住まう人への在宅医療や在宅介護は、その自立と尊厳を維持するためのサービスといえる。在宅ケア提供者は常にこのことを意識してほしい。
ケアの倫理を検討する
国立市では、地域ケア会議で要支援1、2の人の事例検討を長く行ってきた。事例検討から、要支援1、2の人には何が必要なのかを検討する。
自分の身の回りのことはある程度できるから、身体介護的なサービスではないだろう。昼間、身体を動かしたり友人と会話したり、一緒に食事したりできる居場所が必要だろう。ケアマネジャーや行政も参加して、そんなことを議論してきた。

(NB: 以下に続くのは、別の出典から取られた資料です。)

(** * Sprint analytics of the Jira MCP server (src/server.py)

    A shallow embedding of the five analysis tools of [server.py]:
    [analyze_sprint_commitment], [analyze_velocity_trend],
    [analyze_priority_focus], [analyze_team_workload] and
    [sprint_health_dashboard].

    Conventions of the embedding.
    - Python numbers (the [int] counters and the [int]/[float] story points
      that Jira delivers) are exact rationals [Q]; counters that are only ever
      incremented are [nat].  Equality of rationals is [==] ([Qeq]).  This is
      the exact reading of the arithmetic: it decides the comparisons as the
      program does on realistic data, but not identities between float sums
      taken in different orders.  Where the rounding of Python's floats
      itself matters, the code is embedded in binary64, the kernel's
      primitive floats: the running point sums of the commitment loop are
      given in either arithmetic, and the workload tool multiplies by the
      float constant 0.7.
    - A tool builds a dictionary and renders it with [json.dumps]; the
      embedding stops at the dictionary.  Its numeric fields hold the values
      of the local variables they are read from, before the presentational
      [round(x, 1)].
    - The free-text recommendation strings are constructors of an inductive
      type, carrying the values interpolated into the f-string.
    - The Jira client is a record of fallible functions; every tool runs in a
      state-and-exception monad whose state is the log of requests sent to the
      client.
    - [dict] and [defaultdict] are association lists in insertion order, the
      order in which Python iterates them. *)

From Stdlib Require Import List String ZArith QArith Bool Arith Lia Lqa.
From Stdlib Require Import Sorted Permutation.
From Stdlib Require OrderedTypeEx.
From Stdlib Require PrimFloat Uint63.
From ExtLib Require Import Structures.Monad Structures.MonadState
  Structures.MonadExc Data.Monads.StateMonad Data.Monads.EitherMonad.
Import ListNotations.
Import MonadNotation.
Local Open Scope monad_scope.
Local Open Scope string_scope.
Local Open Scope list_scope.
Local Open Scope Q_scope.
(** ** Taking the allocations of a payment back *)

(** X18.  Recording a payment and then updating it with an empty list of
    allocations is answered with success or with the server error (a sale
    that does not pass the schema validators once an allocation is taken
    back), never with a validation failure or [NotFound].  On success the
    updated payment holds no allocation, its whole amount remains, and
    every sale has the [paid] and the [balance] it had before the payment,
    the other fields but the payment status never having changed, also
    when the payment named a sale several times. *)
Theorem X18_create_then_clear_restores_sales rn req st pid p st1 :
  createPayment rn req st = (Success (pid, p), st1) ->
  exists r st2,
    updatePayment pid (PaymentReq.mk (PaymentReq.customer req) None []) st1 = (r, st2)
    /\ (r = Failure ServerError
        \/ exists p',
             r = Success p'
             /\ payments st2 !! pid = Some p'
             /\ Payment.sales p' = []
             /\ Payment.remainingAmount p' == Payment.amount p
             /\ shifted (fun _ => 0) (sales st) (sales st2)).
Proof.
  intros Hrun.
  assert (createPaymentValidation req = true) as Hval.
  { destruct (createPaymentValidation req) eqn:E; [reflexivity|].
    rewrite createPayment_run, E in Hrun. discriminate. }
  destruct (createPayment_success _ _ _ _ _ _ Hrun)
    as (amount & recs & tot & st0 & Hamt & Hall & Hp & _ & Hpay & Hsales & _).
  destruct (allocateAll_shifted _ (createPaymentValidation_amounts _ Hval)
              _ _ _ _ _ _ (sales st) (fun _ => 0) Hall (shifted_refl _))
    as (news & Hrecs & Hnn & Hsh).
  cbn [app] in Hrecs. subst recs. rewrite <- Hsales in Hsh.
  assert (leb (1 # 100) amount = true) as Hmin.
  { unfold createPaymentValidation in Hval. rewrite Hamt in Hval.
    apply andb_true_iff in Hval. apply Hval. }
  rewrite updatePayment_run.
  change (updatePaymentValidation _) with true. cbn [negb].
  rewrite Hpay, lookup_insert_eq.
  replace (Payment.sales p) with news by (subst p; reflexivity).
  destruct (reverseAll news st1) as [[[]|e|e] st2] eqn:Hrev.
  - pose proof (reverseAll_moves _ _ _ _ _ Hrev Hsh) as Hsh2.
    cbn [PaymentReq.sales PaymentReq.amount reallocateAll ret fst snd orElse].
    cbv zeta. unfold Payment.valid.
    cbn [Payment.amount Payment.sales Payment.totalAllocated forallb].
    replace (Payment.amount p) with amount by (subst p; reflexivity).
    rewrite Hmin. cbn [andb]. change (leb 0 0) with true. cbv iota.
    eexists _, _. split; [reflexivity|]. right.
    eexists. split; [reflexivity|].
    unfold with_payments. cbn [payments sales].
    split; [apply lookup_insert_eq|]. split; [reflexivity|].
    split; [unfold Payment.remainingAmount;
            cbn [Payment.amount Payment.totalAllocated]; lra|].
    eapply shifted_ext; [|exact Hsh2]. intros k. cbv beta. lra.
  - exfalso. clear - Hrev. revert st1 Hrev.
    induction news as [|a l IH]; intros st1 Hrev; [discriminate|].
    cbn [reverseAll] in Hrev. unfold bind in Hrev.
    destruct (reverseAllocation a st1) as [[u|e'|e'] stj] eqn:Ha; try discriminate.
    + exact (IH _ Hrev).
    + rewrite reverseAllocation_run in Ha.
      destruct (sales st1 !! Allocation.sale a); [|discriminate].
      destruct (Sale.valid _); discriminate.
  - eexists _, _. split; [reflexivity|]. left. reflexivity.
Qed.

2025年度からは、要介護3、4を中心に、ケアの倫理について検討することになった。事例検討ではケアプラン検証ではなく、倫理検証に取り組む。「臨床倫理の4分割法」(下図)を用いることを基本としながらも、“4分割原理主義”に陥らないように検証する。
医学的適応
(善行・無危害)
本人の意向
(自律尊重)
QOL
(本人の生活・人生)
周囲の環境・状況
(家族、経済、宗教など)
要介護3、4は本人の意思と家族の意思が交差する、ある意味で一番大変な状態である。「4分割法」の構成要素は前回も述べたように、トレードオフの関係だ。そういう悩ましい構造のなかで、ケア提供者はどうやって最善の答えを導き出すか。

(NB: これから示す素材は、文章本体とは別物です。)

(** C8 (amended): what a submission leaves behind outside the page. A form
    that fails validation posts nothing and stores nothing. A form that
    validates is posted once; if the request is rejected, or its body has no
    result, nothing is stored; otherwise the submitted inputs and the
    returned prediction, probability and confidence level are put in front
    of the history, the history is cut to 50 entries and written to
    [localStorage] under the hook's key (unless that write fails), and no
    other key of the storage changes. *)
Theorem handleSubmit_persistence (now : Z) (iso : string) (st : State) :
  (snd (validateForm parseFloat st) = false →
     requests (handleSubmit parseFloat predict typeErrorMessage now iso st) = requests st
     ∧ hook (handleSubmit parseFloat predict typeErrorMessage now iso st) = hook st)
  ∧ (snd (validateForm parseFloat st) = true →
     requests (handleSubmit parseFloat predict typeErrorMessage now iso st)
     = requests st ++ [payload parseFloat (formData st)]
     ∧ match predict (payload parseFloat (formData st)) with
       | Api.Rejected _ =>
           hook (handleSubmit parseFloat predict typeErrorMessage now iso st) = hook st
       | Api.Resolved response =>
           match Api.result response with
           | None =>
               hook (handleSubmit parseFloat predict typeErrorMessage now iso st) = hook st
           | Some r =>
               let entry :=
                 {| UseLocalHistory.id := now;
                    UseLocalHistory.timestamp := iso;
                    UseLocalHistory.disease := "diabetes";
                    UseLocalHistory.inputs := Js.Number <$> payload parseFloat (formData st);
                    UseLocalHistory.prediction := Api.prediction r;
                    UseLocalHistory.probability := Api.probability r;
                    UseLocalHistory.confidenceLevel := Api.confidence_level r |} in
               let h' := hook (handleSubmit parseFloat predict typeErrorMessage now iso st) in
               UseLocalHistory.history h'
               = take UseLocalHistory.MAX_HISTORY (entry :: UseLocalHistory.history (hook st))
               ∧ UseLocalHistory.stored h'
                 = (if UseLocalHistory.full (UseLocalHistory.localStorage (hook st))
                    then UseLocalHistory.stored (hook st)
                    else Some (UseLocalHistory.history h'))
               ∧ ∀ k, k ≠ UseLocalHistory.STORAGE_KEY →
                   UseLocalHistory.getItem k (UseLocalHistory.localStorage h')
                   = UseLocalHistory.getItem k (UseLocalHistory.localStorage (hook st))
           end
       end).
Proof.
  split.
  - intros Hv. by rewrite (handleSubmit_invalid now iso st Hv).
  - intros Hv. split; [by apply handleSubmit_requests|].
    unfold handleSubmit.
    destruct (validateForm parseFloat st) as [st1 ok] eqn:E. simpl in Hv. subst ok.
    injection E as <-. simpl.
    destruct (predict _) as [response|message]; [|done].
    unfold UseLocalHistory.addToHistory.
    destruct (Api.result response) as [r|]; [|done].
    cbv zeta. cbn [hook].
    split; [reflexivity|]. split.
    + apply LocalHistoryFacts.saveHistory_stored.
    + intros k Hk. by apply LocalHistoryFacts.saveHistory_other_keys.
Qed.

そんな手間のかかることにあえて取り組むのは、このままだと介護現場は収容所化してしまうような気がするからだ。人材不足は深刻で、訪問介護は報酬も減らされて閉業する事業所が続出している。訪問介護がなくなれば、生活できない。住まうことができない。
中学校区域を1事業所で
人材不足なのにどうやって在宅介護の質を維持するのか。倫理観を高めるだけでこの難題を解決できるはずはない。社会保障審議会で「中山間地には公務員ヘルパーを導入すべき」という意見が出るほど、訪問介護が壊滅的な地域も出始めている。
今は介護保険の枠組の中、ケアプランは個人単位でつくられる。訪問介護も利用者に応じてプランされるので、Aさん宅とその隣のBさん宅には、別々の事業所から別々のヘルパーが訪問する。

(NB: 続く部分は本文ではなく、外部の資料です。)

Lemma X9_witness :
  let self := (Demo.running Demo.good_redis).1 in
  let p := (Demo.running Demo.good_redis).2 in
  let arrivals :=
    [[StartComponent (Demo.req "echo")]; [];
     [StartComponent (Demo.req "motor"); SICStopRequest; StartComponent (Demo.req "echo")];
     [StartComponent (Demo.req "echo")]] in
  let r := serve arrivals self p in
  result_of r = Ret true /\
  all_stopped (self_of r) (process_of r) /\
  redis_closed (redis (self_of r)) = true /\
  active_components self `prefix_of` active_components (self_of r) /\
  last (stdout (process_of r)) = Some "Stopped component manager.".
Proof.
  apply (X9_serve_stops_every_component_when_close_succeeds
           [[StartComponent (Demo.req "echo")]; [];
            [StartComponent (Demo.req "motor"); SICStopRequest;
             StartComponent (Demo.req "echo")];
            [StartComponent (Demo.req "echo")]]
           (Demo.running Demo.good_redis).1 (Demo.running Demo.good_redis).2).
  - apply (handle_request_signals_ok
             (init SICComponentManager Demo.good_redis Demo.address
                [Demo.ok_class "echo"] empty_process).1
             (init SICComponentManager Demo.good_redis Demo.address
                [Demo.ok_class "echo"] empty_process).2
             (StartComponent (Demo.req "echo"))).
    apply init_signals_ok.
  - reflexivity.
  - reflexivity.
  - reflexivity.
Defined.

(** X10: as long as no stop request is among the arrivals, [serve] is still
    in its loop after the last of them, however many start requests were
    handled: [shutdown] has not run, the bus connection is as it was, the
    manager's stop event is unset and so is the stop event of every active
    component. *)
Theorem X10_serve_keeps_waiting_without_stop_request
    (arrivals : list (list SICRequest)) (self : manager) (p : process) :
  signals_ok self p ->
  is_set p (stop_event self) = false ->
  stop_requested arrivals = false ->
  let r := serve arrivals self p in
  result_of r = Ret false /\
  redis (self_of r) = redis self /\
  is_set (process_of r) (stop_event (self_of r)) = false /\
  (forall c, c ∈ active_components (self_of r) ->
     is_set (process_of r) (_stop_event c) = false).
Proof.
  intros Hok Hidle Hstop r. subst r.
  destruct (wait_loop_spec arrivals self p Hok Hidle) as (Hres & Hset & Hok1 & Hev).
  rewrite Hstop in Hres, Hset. rewrite (serve_still_waiting arrivals self p Hres).
  unfold result_of, self_of, process_of in *. cbn [fst snd] in *.
  destruct Hev as ((_ & Hredis & _ & _ & _ & Hs & _) & _).
  split; [reflexivity|]. split; [assumption|]. split; [rewrite Hs; assumption|].
  intros c Hc. destruct Hok1 as (_ & Hcomps & _). destruct (Hcomps c Hc) as [Hunset _].
  unfold is_set. rewrite Hunset. reflexivity.
Qed.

仮にBさんを訪問するヘルパーの事業所が閉業してしまったら、Bさんは訪問介護を受けられなくなり、施設入所せざるをえなくなる。
介護保険はいわゆる準市場で、保険者(自治体)によって事業者の自由度は異なる。私は、もう保険者がある程度の縛りをかける時期ではないかと思っている。
訪問介護であれば、例えば中学校区域を1つの事業所に任せて、域内の高齢者はすべて、そこのヘルパーが担当する。ケアプランはもちろん個人単位だが、サービス提供者は1カ所のみとなる。
そうすると、定期巡回型で効率よく訪問できて、ケアの時間も確保できる。包括報酬とすれば、給料も高くできるのではないか。給料が他産業に追い付けば、人は来るだろう。
DX化を進め、夜間は夜勤スタッフが利用者宅を事業所でモニターする。もちろん、プライバシーや人権に配慮した形で。転倒など緊急事態となれば、介護や看護のスタッフが駆けつける。
在宅医療を説明する際、“地域全体を1つの病院とみなす”という表現がしばしば使われる。この表現を借りれば、“地域全体を1つの施設とみなす”わけである(在宅医療と病院医療、在宅介護と施設介護には根源的な差異があるから、これらの表現に全面的に賛同はしないが、ここでは措く)。
介護保険制度が始まって26年目。制度創設当時とは状況が一変し、そんなドラスティックな制度改革が必要なのではないだろうか。

新田國夫(にった・くにお) 新田クリニック院長、日本在宅ケアアライアンス理事長
1990年に東京・国立に新田クリニックを開業以来、在宅医療と在宅看取りに携わる。